OBJECTIVE OF THE REVIEW

The objectives of this review article were to find the correlation of coagulation markers with risk of morbidity, mortality, and prognosis in breast carcinoma patients, after reviewing existing literature on the correlation between coagulation parameters (D-dimer, fibrinogen, thrombin time, and platelet count) and outcomes in breast cancer patients.

METHODOLOGY

In this review study, we did a comprehensive search of selected published articles (from 2015 to 2025) through major electronic databases, including PubMed, Scopus, and Google Scholar, which has been focused on assessing the role of coagulation markers with breast cancer prognosis and outcomes.

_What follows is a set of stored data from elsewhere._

(* ===== verification/Gdt.v ===== *)
(** Segment descriptors, [src/src/gdt.c] and [src/src/include/gdt.h].

    The table is the record the source lays out; a selector is a byte offset into
    it.  Of the processor the model keeps GDTR, the segment registers and the task
    register: loading a register from a descriptor that does not have the type the
    processor requires for it is a general-protection fault. *)
From Stdlib Require Import Ascii.
From S2P Require Import Prelude Lock CString Printf Putchar.

Definition ReadWrite : Z := Z.shiftl 1 1.
Definition Execute : Z := Z.shiftl 1 3.
Definition Segments : Z := Z.shiftl 1 4.
Definition Present : Z := Z.shiftl 1 7.
Definition GDTAccessDPL (n : Z) : Z := Z.shiftl n 5.
Definition GDTKernelBaseSelector : Z := 0x28.
Definition GDTUserBaseSelector : Z := 0x48.
Definition GDTTSSSegment : Z := 0x50.
Definition code_access : Z := Z.lor ReadWrite (Z.lor Execute (Z.lor Segments Present)).
Definition data_access : Z := Z.lor ReadWrite (Z.lor Segments Present).
Definition GDTAccessUserCode : Z := Z.lor code_access (GDTAccessDPL 3).
Definition GDTAccessUserData : Z := Z.lor data_access (GDTAccessDPL 3).

(** [struct GDT_Entry] (the 16-bit and 32-bit entries have the same fields). *)
Record GDT_Entry : Type := Entry {
  limit_low : Z; base_low : Z; base_middle : Z; access_flag : Z; limit_flags : Z; base_high : Z;
}.
Record TSS_Entry : Type := TssEntry {
  t_length : Z; t_base_low : Z; t_base_mid : Z; t_flags : Z; t_flags2 : Z; t_base_high : Z; t_base_up : Z; t_reserved0 : Z;
}.
(** [struct GDT]: ten segment descriptors and the task-state descriptor. *)
Record GDT : Type := Gdt { segments : list GDT_Entry; gdt_tss : TSS_Entry }.

Definition gdt_image : GDT := Gdt
  [ Entry 0 0 0 0 0 0;
    Entry 0xffff 0 0 code_access 0 0;
    Entry 0xffff 0 0 data_access 0 0;
    Entry 0xffff 0 0 code_access 0xCF 0;
    Entry 0xffff 0 0 data_access 0xCF 0;
    Entry 0 0 0 code_access 0xA0 0;
    Entry 0 0 0 data_access 0x80 0;
    Entry 0 0 0 0 0 0;
    Entry 0 0 0 GDTAccessUserData 0x80 0;
    Entry 0 0 0 GDTAccessUserCode 0xA0 0 ]
  (TssEntry 104 0 0 0x89 0 0 0 0).
(** The 96 bytes of descriptors, rounded up to the alignment of the type. *)
Definition sizeof_gdt : Z := 0x1000.

Record segs : Type := Segs {
  gdt : GDT;
  gdtr : option (Z * Z);          (* size, offset *)
  cs : Z; ds : Z;                 (* ds, es, fs, gs and ss are always loaded together *)
  tr : Z;
  reload_lock : Z; tss_lock : Z;
  tss_rsp0 : Z; tss_ist1 : Z; rsp0 : Z;
  gcon : con;
}.
Definition set_tss (e : TSS_Entry) (s : segs) : segs :=
  Segs (Gdt (segments (gdt s)) e) (gdtr s) (cs s) (ds s) (tr s) (reload_lock s) (tss_lock s) (tss_rsp0 s) (tss_ist1 s) (rsp0 s) (gcon s).
Definition set_gdtr (v : Z * Z) (s : segs) : segs :=
  Segs (gdt s) (Some v) (cs s) (ds s) (tr s) (reload_lock s) (tss_lock s) (tss_rsp0 s) (tss_ist1 s) (rsp0 s) (gcon s).
Definition set_cs (v : Z) (s : segs) : segs :=
  Segs (gdt s) (gdtr s) v (ds s) (tr s) (reload_lock s) (tss_lock s) (tss_rsp0 s) (tss_ist1 s) (rsp0 s) (gcon s).
Definition set_ds (v : Z) (s : segs) : segs :=
  Segs (gdt s) (gdtr s) (cs s) v (tr s) (reload_lock s) (tss_lock s) (tss_rsp0 s) (tss_ist1 s) (rsp0 s) (gcon s).
Definition set_tr (v : Z) (s : segs) : segs :=
  Segs (gdt s) (gdtr s) (cs s) (ds s) v (reload_lock s) (tss_lock s) (tss_rsp0 s) (tss_ist1 s) (rsp0 s) (gcon s).
Definition set_reload_lock (v : Z) (s : segs) : segs :=
  Segs (gdt s) (gdtr s) (cs s) (ds s) (tr s) v (tss_lock s) (tss_rsp0 s) (tss_ist1 s) (rsp0 s) (gcon s).
Definition set_tss_lock (v : Z) (s : segs) : segs :=
  Segs (gdt s) (gdtr s) (cs s) (ds s) (tr s) (reload_lock s) v (tss_rsp0 s) (tss_ist1 s) (rsp0 s) (gcon s).
Definition set_stacks (r i : Z) (s : segs) : segs :=
  Segs (gdt s) (gdtr s) (cs s) (ds s) (tr s) (reload_lock s) (tss_lock s) r i r (gcon s).
Definition set_gcon (c : con) (s : segs) : segs :=
  Segs (gdt s) (gdtr s) (cs s) (ds s) (tr s) (reload_lock s) (tss_lock s) (tss_rsp0 s) (tss_ist1 s) (rsp0 s) c.

(** * The processor's side *)
Definition segment_at (g : GDT) (sel : Z) : option GDT_Entry :=
  if (0 <? sel) && (sel mod 8 =? 0) then segments g !! Z.to_nat (sel / 8) else None.
(** A present 64-bit ring-0 code segment: S, executable, present, DPL 0, L set
    and D clear. *)
Definition is_code64 (e : GDT_Entry) : bool :=
  Z.testbit (access_flag e) 7 && Z.testbit (access_flag e) 4 && Z.testbit (access_flag e) 3 &&
  (Z.land (Z.shiftr (access_flag e) 5) 3 =? 0) && Z.testbit (limit_flags e) 5 && negb (Z.testbit (limit_flags e) 6).
(** A present writable ring-0 data segment. *)
Definition is_data (e : GDT_Entry) : bool :=
  Z.testbit (access_flag e) 7 && Z.testbit (access_flag e) 4 && negb (Z.testbit (access_flag e) 3) &&
  Z.testbit (access_flag e) 1 && (Z.land (Z.shiftr (access_flag e) 5) 3 =? 0).

Definition load_cs (sel : Z) : K segs unit := fun s =>
  match gdtr s, segment_at (gdt s) sel with
  | Some _, Some e => if is_code64 e then Ret tt (set_cs sel s) else Fault sel s
  | _, _ => Fault sel s
  end.
Definition load_ds (sel : Z) : K segs unit := fun s =>
  match gdtr s, segment_at (gdt s) sel with
  | Some _, Some e => if is_data e then Ret tt (set_ds sel s) else Fault sel s
  | _, _ => Fault sel s
  end.
(** [ltr] needs an available task-state descriptor (type 9) at the selector and
    marks it busy. *)
Definition ltr (sel : Z) : K segs unit := fun s =>
  if (sel =? 80) && (t_flags (gdt_tss (gdt s)) =? 0x89) then
    let e := gdt_tss (gdt s) in
    Ret tt (set_tr sel (set_tss (TssEntry (t_length e) (t_base_low e) (t_base_mid e) 0x8B (t_flags2 e) (t_base_high e)
      (t_base_up e) (t_reserved0 e)) s))
  else Fault sel s.
(** The base address the processor assembles from a task-state descriptor. *)
Definition tss_base (e : TSS_Entry) : Z :=
  Z.lor (t_base_low e) (Z.lor (Z.shiftl (t_base_mid e) 16) (Z.lor (Z.shiftl (t_base_high e) 24) (Z.shiftl (t_base_up e) 32))).

(** * The routines *)
Section gdt.
Variable clock : list effect -> Z.
Variable depth : nat.
(** Link-time addresses of [gdt], [tss], [TssStack] and [ist1Stack]. *)
Variables (gdt_addr tss_addr tss_stack ist1_stack : Z).
Definition stack_bytes : Z := 0x100000.

Definition gsay (format : list Z) (va : list va_arg) : K segs unit :=
  zoom gcon set_gcon (printf_console (_putchar clock depth) format va).
Definition gsay_line (s : string) : K segs unit := gsay (chars "%s" ++ [10; 0]) [Str (cstr s)].
Definition gsay_hex (s : string) (v : Z) : K segs unit := gsay (chars s ++ chars "0x%llx" ++ [10; 0]) [Word v].

Definition tss_entry (addr : Z) : TSS_Entry :=
  TssEntry 104 (u16 addr) (u8 (Z.shiftr addr 16)) 0x89 0 (u8 (Z.shiftr addr 24)) (u32 (Z.shiftr addr 32)) 0.

Definition lgdt : K segs unit := modify (set_gdtr (sizeof_gdt - 1, gdt_addr)).

Definition gdt_reload : K segs unit :=
  let! _ := spinlock_test_and_acq reload_lock set_reload_lock in
  do! lgdt in
  do! load_cs 0x28 in
  do! load_ds 0x30 in
  spinlock_release reload_lock set_reload_lock.

Definition gdt_load_tss (tss : Z) : K segs unit :=
  let! _ := spinlock_test_and_acq tss_lock set_tss_lock in
  do! modify (set_tss (tss_entry tss)) in
  do! ltr 0x58 in
  spinlock_release tss_lock set_tss_lock.

Definition LoadGDT_Stage1 : K segs unit :=
  do! modify (set_tss (tss_entry tss_addr)) in
  do! gsay_line "------------------------------------" in
  do! gsay_line "|              GDT INFO            |" in
  do! gsay_line "------------------------------------" in
  do! gsay_line "GDT Offsets as follows: " in
  do! gsay_hex "GDT NULL Segment: " 0x00 in
  do! gsay_hex "GDT 16 Bit Code Segment: " 0x08 in
  do! gsay_hex "GDT 16 Bit Data Segment: " 0x10 in
  do! gsay_hex "GDT 32 Bit Code Segment: " 0x18 in
  do! gsay_hex "GDT 32 Bit Data Segment: " 0x20 in
  do! gsay_hex "GDT Kernel Code Segment: " 0x28 in
  do! gsay_hex "GDT Kernel Data Segment: " 0x30 in
  do! gsay_hex "GDT User NULL Segment: " 0x38 in
  do! gsay_hex "GDT User Code Segment: " 0x48 in
  do! gsay_hex "GDT User Data Segment: " 0x40 in
  do! gsay_hex "GDT TSS Segment: " 0x50 in
  do! gsay_line "------------------------------------" in
  do! gsay_line (String.concat (String "009" EmptyString) ["|     "; "   GDTR DATA"; ""; "       |"]) in
  do! gsay_line "------------------------------------" in
  do! gsay_hex "GDTR Size: " (sizeof_gdt - 1) in
  do! gsay_hex "GDTR Offset: " gdt_addr in
  do! gsay_line "------------------------------------" in
  do! modify (set_stacks (tss_stack + stack_bytes) (ist1_stack + stack_bytes)) in
  do! gsay_hex "" (tss_stack + stack_bytes) in
  do! lgdt in
  do! load_cs 0x28 in
  do! load_ds 0x30 in
  ltr GDTTSSSegment.
End gdt.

The search strategy included a combination of keywords and controlled vocabulary terms (MeSH terms) related to locally advanced breast cancer, metastatic breast cancer, procoagulant macroparticles, D-dimer, serum fibrinogen, platelets, thrombin time, and synonyms. The search strategy was adapted for each database to ensure maximum coverage. In addition, reference lists of included studies and relevant review articles were also searched to identify additional published literature. The exclusion criteria for search were breast cancer patients with thrombosis, on anticoagulant treatment, patients with hematological malignancies or other solid cancers besides breast cancer, with any comorbid diseases (liver disease, kidney disease, hypertension, and diabetes mellitus), pregnancy, lactation, and immunosuppression status. For reference, the normal value of D-dimer is <500 ng/mL, fibrinogen level - 2–4 g/L, platelet count - 1.5–4.0 lakh/cmL, prothrombin time (PT) - 13.5 s (control), and INR - 1.13.

RESULTS

Original research articles were selected, extensively reviewed, and presented in a tabulated form to give a concise result [Table 1].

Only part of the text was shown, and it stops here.